Neurexophilin 3 is highly localized in cortical and cerebellar regions and is functionally important for sensorimotor gating and motor coordination

Neurexophilin 3 (Nxph3) is a specific ligand of synaptic alpha-neurexins that are essential for efficient neurotransmitter release. Previous biochemical work demonstrated that Nxph3 interacts with an extracellular domain of alpha-neurexins in a tight complex; however, no information is available on the localization or functional role of Nxph3 in the brain. Here, we generated lacZ reporter gene knock-in mice to investigate the distribution of Nxph3 at the single-cell level and Nxph3 knockout mice to examine its functional importance. Nxph3 expression was restricted mostly to subplate-derived neurons in cortical layer 6b, granule cells in the vestibulocerebellum, and Cajal-Retzius cells during development.

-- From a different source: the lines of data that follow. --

(** Observing a run through [φ] observes its epochs in turn. *)
Lemma observe_run {X} (φ : event → option X) (g : Z → list X)
    tdl vdl (m : net) mode bf16 flags epochs mgn :
  (∀ er, fits tdl vdl er →
         omap φ (epoch_events flags true bf16 mgn (Fin 0) er) = g er.1) →
  omap φ (trace (train tdl vdl m mode bf16 flags epochs mgn)) =
    omap φ [WriterOpen "tensorboard"; ModelTrain] ++
    flat_map g (range 1 (epochs + 1)) ++ omap φ [WriterClose].
Proof.
  intros Hg.
  destruct (train_trace tdl vdl m mode bf16 flags epochs mgn)
    as (rs & Hrs & Hfits & Htr & _).
  rewrite Htr, <- Hrs, <- flat_map_fst.
  rewrite !omap_app, omap_flat_map. do 2 f_equal.
  apply flat_map_Forall_ext. eapply Forall_impl; [exact Hfits|].
  intros er Her. by apply Hg.
Qed.

Lemma checkpoint_events_cases flags e v acc :
  checkpoint_events flags e v acc = [] ∨
  ∃ dir, checkpoint_events flags e v acc = save_events dir e.
Proof.
  unfold checkpoint_events.
  destruct (_ && _); [|by left].
  destruct (save_model_dir flags) as [dir|]; [|by left].
  destruct (truthy _); [right; by exists dir|by left].
Qed.

(** An observation that sees none of the statements of a save sees nothing of
    the checkpoint step. *)
Lemma omap_checkpoint_events {X} (φ : event → option X) flags e v acc :
  (∀ dir, omap φ (save_events dir e) = []) →
  omap φ (checkpoint_events flags e v acc) = [].
Proof.
  intros Hφ.
  destruct (checkpoint_events_cases flags e v acc) as [->|[dir ->]]; [done|apply Hφ].
Qed.

Lemma length_range_epochs epochs :
  length (range 1 (epochs + 1)) = Z.to_nat epochs.
Proof. unfold range. rewrite length_seqZ. f_equal. lia. Qed.

(** Rewrites an observation of the events of one epoch into the observations
    of its parts. *)
Ltac observe_epoch :=
  unfold epoch_events, step_events, val_events;
  rewrite ?omap_app, ?omap_flat_map; cbn;
  rewrite ?flat_map_nil_const, ?flat_map_singleton_replicate, ?flat_map_replicate.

Colabeling experiments demonstrated that neurons expressing Nxph3 do not belong to a uniform cell type. Morphological analyses and systematic behavioral testing of knockout mice revealed no anatomical defects but uncovered remarkable functional abnormalities in sensory information processing and motor coordination, evident by increased startle response, reduced prepulse inhibition, and poor rotarod performance. Since Nxph3-deficient mice behaved normally while performing a number of other tasks, our data suggest an important role for Nxph3 as a locally and temporally regulated neuropeptide-like molecule, presumably acting in a complex with alpha-neurexins in select neuronal circuits.